I heard the phrase “focusing on the hole and not the doughnut” a few days ago.  I’ve probably heard it before, but it struck me solidly this time.  This phrase has been around a long time and I found an interesting reference, too.

From http://coolculinaria.com/blogs/news/7671973-the-optimists-creed-2013

This cheerful message, created more than 100 years ago, was first published in the New York Sun newspaper in 1904 as
‘Twixt optimist and pessimist
The difference is droll;
The optimist the doughnut sees –
The pessimist the hole.
In 1929, a restaurant in Charleston, West Virginia, revitalized The Optimist’s Creed’s wording and message. The Optimist’s Creed was displayed in the restaurant’s window and written in more contemporary language for the patrons. The targeted audience was customers who drank coffee and ate “sinkers,” another word for donuts.
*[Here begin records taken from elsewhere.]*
Lemma least_marked_cons a before c m after :
  least_marked a
    (if decide (ad_author c = a)
     then Some (N.min (default (ad_author_seq c) before) (ad_author_seq c)) else before) m after →
  least_marked a before (λ c', c' = c ∨ m c') after.
Proof.
  unfold least_marked. case_decide as Ea.
  - destruct after as [s|]; [|naive_solver]. intros (H1&H2&H3).
    specialize (H2 _ eq_refl). split_and!.
    + destruct H1 as [[= <-]|(c'&?&?&?)]; [|right; exists c'; naive_solver].
      destruct before as [s0|]; simpl; [|right; exists c; rewrite N.min_id; naive_solver].
      destruct (N.min_spec s0 (ad_author_seq c)) as [[_ ->]|[_ ->]]; [by left|].
      right. exists c. naive_solver.
    + intros s' ->. simpl in H2. lia.
    + intros c' [->|Hm] Hc'; [|by apply H3]. destruct before; simpl in H2; lia.
  - destruct after as [s|].
    + intros (H1&H2&H3). split_and!; [|done|].
      * destruct H1 as [?|(c'&?&?&?)]; [by left|]. right. exists c'. naive_solver.
      * intros c' [->|Hm] Hc'; [done|by apply H3].
    + intros [H1 H2]. split; [done|]. intros c' [->|Hm]; [done|by apply H2].
Qed.

Lemma pass_truncate st l a :
  least_marked a (ps_truncate_from st !! a) (marked_in (ps_running_max st) l)
    (ps_truncate_from (foldl pass_step st l) !! a).
Proof.
  revert st. induction l as [|c l IH]; intros st.
  { simpl. unfold least_marked. destruct (ps_truncate_from st !! a) as [s|].
    - split_and!; [by left|intros s' [= <-]; lia|intros c Hc; by apply elem_of_nil in Hc].
    - split; [done|]. intros c Hc. by apply elem_of_nil in Hc. }
  change (foldl pass_step st (c :: l)) with (foldl pass_step (pass_step st c) l).
  specialize (IH (pass_step st c)). revert IH.
  generalize (foldl pass_step (pass_step st c) l). intros [rm' rj' tr'].
  cbn [ps_truncate_from]. unfold pass_step. fold (exceeds (ps_running_max st) c).
  destruct (exceeds (ps_running_max st) c) eqn:E; cbn [ps_truncate_from ps_running_max]; intros IH.
  - apply (least_marked_ext _ _ (λ c', c' = c ∨ marked_in (ps_running_max st) l c')).
    { intros c'. rewrite marked_cons, E. naive_solver. }
    apply least_marked_cons. case_decide as Ea; [subst a; by rewrite lookup_insert_eq in IH|].
    by rewrite lookup_insert_ne in IH.
  - eapply least_marked_ext; [|exact IH]. intros c'. rewrite marked_cons, E. naive_solver.
Qed.

Lemma lookup_pass_none l a :
  least_marked a None (marked_in 0 l) (ps_truncate_from (lamport_pass l) !! a).
Proof.
  unfold lamport_pass. pose proof (pass_truncate
    {| ps_running_max := 0; ps_rejected := []; ps_truncate_from := ∅ |} l a) as H.
  cbn [ps_truncate_from ps_running_max] in H. by rewrite lookup_empty in H.
Qed.

Lemma pass_spec l :
  let p := lamport_pass l in
  ps_rejected p = marks 0 l ∧
  (∀ c, marked_in 0 l c → truncated (ps_truncate_from p) c = true) ∧
  (∀ c, truncated (ps_truncate_from p) c = true →
     ∃ m, marked_in 0 l m ∧ ad_author m = ad_author c ∧ (ad_author_seq m ≤ ad_author_seq c)%N).
Proof.
  split_and!; [apply pass_marks|..]; intros c; unfold truncated;
    pose proof (lookup_pass_none l (ad_author c)) as H;
    destruct (ps_truncate_from (lamport_pass l) !! ad_author c) as [s|].
  - intros Hm. apply N.leb_le. by apply H.
  - intros Hm. destruct H as [_ H]. by destruct (H c Hm).
  - intros Hs%N.leb_le. destruct H as [[H|(m&Hm&Ha&<-)] _]; [done|eauto].
  - done.
Qed.

Lemma clean_no_marks rm l : lamport_clean rm l ↔ ∀ c, ¬ marked_in rm l c.
Proof.
  revert rm. induction l as [|c l IH]; intros rm; simpl.
  { split; [intros _ c Hc; by apply elem_of_nil in Hc|done]. }
  setoid_rewrite marked_cons. unfold exceeds. split.
  - intros [Hle Hl] c' [[Hlt%N.ltb_lt _]|[_ Hm]]; [lia|]. by apply IH in Hm.
  - intros H. assert (Hle : (ad_lamport c ≤ sat_add64 rm LAMPORT_MAX_SKEW)%N).
    { destruct (N.ltb_spec (sat_add64 rm LAMPORT_MAX_SKEW) (ad_lamport c)) as [Hlt|]; [|done].
      destruct (H c). left. split; [done|by left]. }
    split; [done|]. apply IH. intros c' Hm. apply (H c'). right. split; [|done].
    by apply N.ltb_ge.
Qed.

Lemma pass_clean l : ps_truncate_from (lamport_pass l) = ∅ ↔ lamport_clean 0 l.
Proof.
  rewrite clean_no_marks. destruct (pass_spec l) as (_&Hm&_). split.
  - intros E c Hc. apply Hm in Hc. unfold truncated in Hc. by rewrite E, lookup_empty in Hc.
  - intros Hn. apply map_eq. intros a. rewrite lookup_empty.
    pose proof (lookup_pass_none l a) as H.
    destruct (ps_truncate_from (lamport_pass l) !! a) as [s|]; [|done].
    destruct H as [[H|(c&Hc&_)] _]; [done|by apply Hn in Hc].
Qed.

(** ** The loop *)

Lemma marked_elem rm l c : marked_in rm l c → c ∈ l.
Proof. unfold marked_in. intros H. by apply elem_of_zip_l in H. Qed.

(** A marked candidate is also truncated, so the survivors of a round are
    exactly the untruncated candidates. *)
Lemma keep_fold tr zs next rej :
  (∀ c, (c, true) ∈ zs → truncated tr c = true) →
  ∃ rej', foldl (keep_step tr) (next, rej) zs =
    (next ++ List.filter (λ c, negb (truncated tr c)) zs.*1, rej ++ rej') ∧
    ∀ c, c ∈ zs.*1 → truncated tr c = true →
      ∃ x, x ∈ rej' ∧ re_author x = ad_author c ∧ re_key x = ad_key c.
Proof.
  revert next rej. induction zs as [|[c m] zs IH]; intros next rej Hm.
  { exists []. simpl. rewrite !app_nil_r. split; [done|]. intros c Hc. by apply elem_of_nil in Hc. }
  assert (Hm' : ∀ c', (c', true) ∈ zs → truncated tr c' = true).
  { intros c' Hc'. apply Hm, elem_of_cons. by right. }
  assert (Hstep : ∃ new, keep_step tr (next, rej) (c, m) =
    (next ++ (if truncated tr c then [] else [c]), rej ++ new) ∧
    (truncated tr c = true → ∃ x, x ∈ new ∧ re_author x = ad_author c ∧ re_key x = ad_key c)).
  { simpl. destruct m.
    - rewrite (Hm c) by (apply elem_of_cons; by left). eexists [_]. rewrite app_nil_r.
      split; [done|]. intros _. eexists. split; [by apply list_elem_of_singleton|done].
    - destruct (truncated tr c).
      + eexists [_]. rewrite app_nil_r. split; [done|]. intros _.
        eexists. split; [by apply list_elem_of_singleton|done].
      + exists []. rewrite app_nil_r. done. }
  destruct Hstep as (new&Hstep&Hnew). change (foldl ?f ?a (?x :: ?l)) with (foldl f (f a x) l).
  rewrite Hstep. destruct (IH (next ++ (if truncated tr c then [] else [c])) (rej ++ new) Hm')
    as (rej'&->&Hrej). exists (new ++ rej'). split.
  - simpl. rewrite <-!app_assoc. by destruct (truncated tr c).
  - intros c' [->|Hc']%elem_of_cons Ht.
    + destruct (Hnew Ht) as (x&?&?). exists x. split; [|done]. apply elem_of_app. by left.
    + destruct (Hrej c' Hc' Ht) as (x&?&?). exists x. split; [|done]. apply elem_of_app. by right.
Qed.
“As you ramble through Life, Brother,
Whatever be your goal.
Keep your eye upon the doughnut,
And not upon the hole.”
I am realizing how frequently I focus on what I’m missing, what I’m not enough of, what I can “do better.”  This is focusing on the hole — not the doughnut.  and really, I’m a pink, fluffy, rainbow sprinkled kind of doughnut.
This lacuna-focus is insidious.  Ironically, it keeps me from growing.  It keeps my attention on something to fix/improve before I can step out and do something difficult (e.g., I can’t write a book like that — I’m still a short-tempered, cuss at other drivers kind of person! A mystic, huh?  You don’t look like a mystic. etc., etc.)  The lacuna’s seduction has me thinking that if I fix these shortcomings then I can be something greater.  Only there’s always a new thing to fix and I can never quite get it right.